Cairo Institute of Liberal Arts and Sciences - Alexandria 2018-2019

“… to begin always anew, to make, to reconstruct, and to not spoil, to refuse to bureaucratize the mind, to understand and to live life as a process — live to become…” -Paulo Freire

In 2013, the Cairo Institute of Liberal Arts and Sciences was founded by scholar Karim Yassim-Goessinger as an autonomous, independent organization that brought together students from different cultural and socioeconomic backgrounds to study various fields of knowledge (mainly arts and culture, humanities, social sciences and natural sciences) in a horizontal, pedagogical set-up highly dependent on discussion-based courses (a method popularized by the Brazilian scholar Paulo Freire). In addition to its year-long study program, CILAS also offers individual thematic courses spanning the four main fields of study, which are open to the public and not restricted to students enrolled in the year-long program. In 2018, myself, Yassim-Goessinger, Batool ElHennawy and Hussain El-Hajj founded CILAS-Alexandria.
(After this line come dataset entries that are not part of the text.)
(** * Endorsement of the cr50 security chip: a model of
      board/cr50/tpm2/endorsement.c

    The C file drives a hardware key ladder, the flash controller and the
    TPM2 library.  The model keeps the control flow of every C function and
    records each access to the outside world (register reads and writes,
    flash-information reads, HMAC and X.509 calls, NV operations) as an
    event of a trace, so that statements about "what happens before the
    function returns" become statements about that trace.

    Integers are [Z]; a [uint32_t] or [size_t] computation is wrapped with
    [wrap32] where the C code computes it (the target is the 32-bit cr50
    SoC, where [size_t] and pointers are 32 bits wide).  Byte buffers are
    [list Z]. *)

From Stdlib Require Import ZArith List Bool Lia.
Import ListNotations.
Local Open Scope Z_scope.

(** ** Machine integers and byte buffers *)

Definition wrap32 (x : Z) : Z := x mod 2 ^ 32.
Definition wrap8 (x : Z) : Z := x mod 2 ^ 8.

(** The half-open range [0, n) of indices, as the C loops enumerate it. *)
Definition upto (n : Z) : list Z := map Z.of_nat (seq 0 (Z.to_nat n)).

(** The four bytes of a 32-bit word in memory order (little endian). *)
Definition le_bytes (word : Z) : list Z :=
  [ wrap8 word; wrap8 (Z.shiftr word 8);
    wrap8 (Z.shiftr word 16); wrap8 (Z.shiftr word 24) ].

(** [memcpy (buf + i, src, length src)] *)
Definition memcpy_at (buf : list Z) (i : Z) (src : list Z) : list Z :=
  firstn (Z.to_nat i) buf ++ src
    ++ skipn (Z.to_nat i + length src) buf.

(** [memset (buf, 0, sizeof buf)] *)
Definition memset0 (buf : list Z) : list Z := map (fun _ => 0) buf.

Fixpoint bytes_eqb (a b : list Z) : bool :=
  match a, b with
  | [], [] => true
  | x :: a', y :: b' => (x =? y) && bytes_eqb a' b'
  | _, _ => false
  end.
An offshoot of the original CILAS for the Alexandria community.

Course Example: 

Why Do I Love You?: The Structures of Beauty *Syllabus*

Course Description: "Why do I Love You? (The Structures of Beauty)” is a theoretical course aimed at understanding what gives us the sense that something is beautiful and what this sense has to do with how we understand art. The Enlightenment led to a strict categorization of the beautiful as an autonomous “aesthetic” realm but this severed category was new. This course will look at the development of the “autonomous aesthetic realm” to understand what holds this strict categorization and look at how institutional, neurological, and conceptual structures have contributed to the development of an imaginary realm of autonomous art. We will look at how social, historical, and political context, the development of philosophy, our neurological constitution, and history have affected the way this mysterious sense of beauty moves inside of us. The course will look at the development of the museum and curatorial practices, the big western thinkers on art and beauty, “The Fate of Art” by J. W. Bernstein, the effect of class structures on desire, post-colonial theory, and at what neuroscience has revealed to us about the way the brain understands love and want. We will find ways of communal learning through defining a methodology of collective participation, this could be through rounds of sharing, creating a diagram, exchanging letters to one another, etc. Through the semester we will explore the question: can art show us what is really beautiful?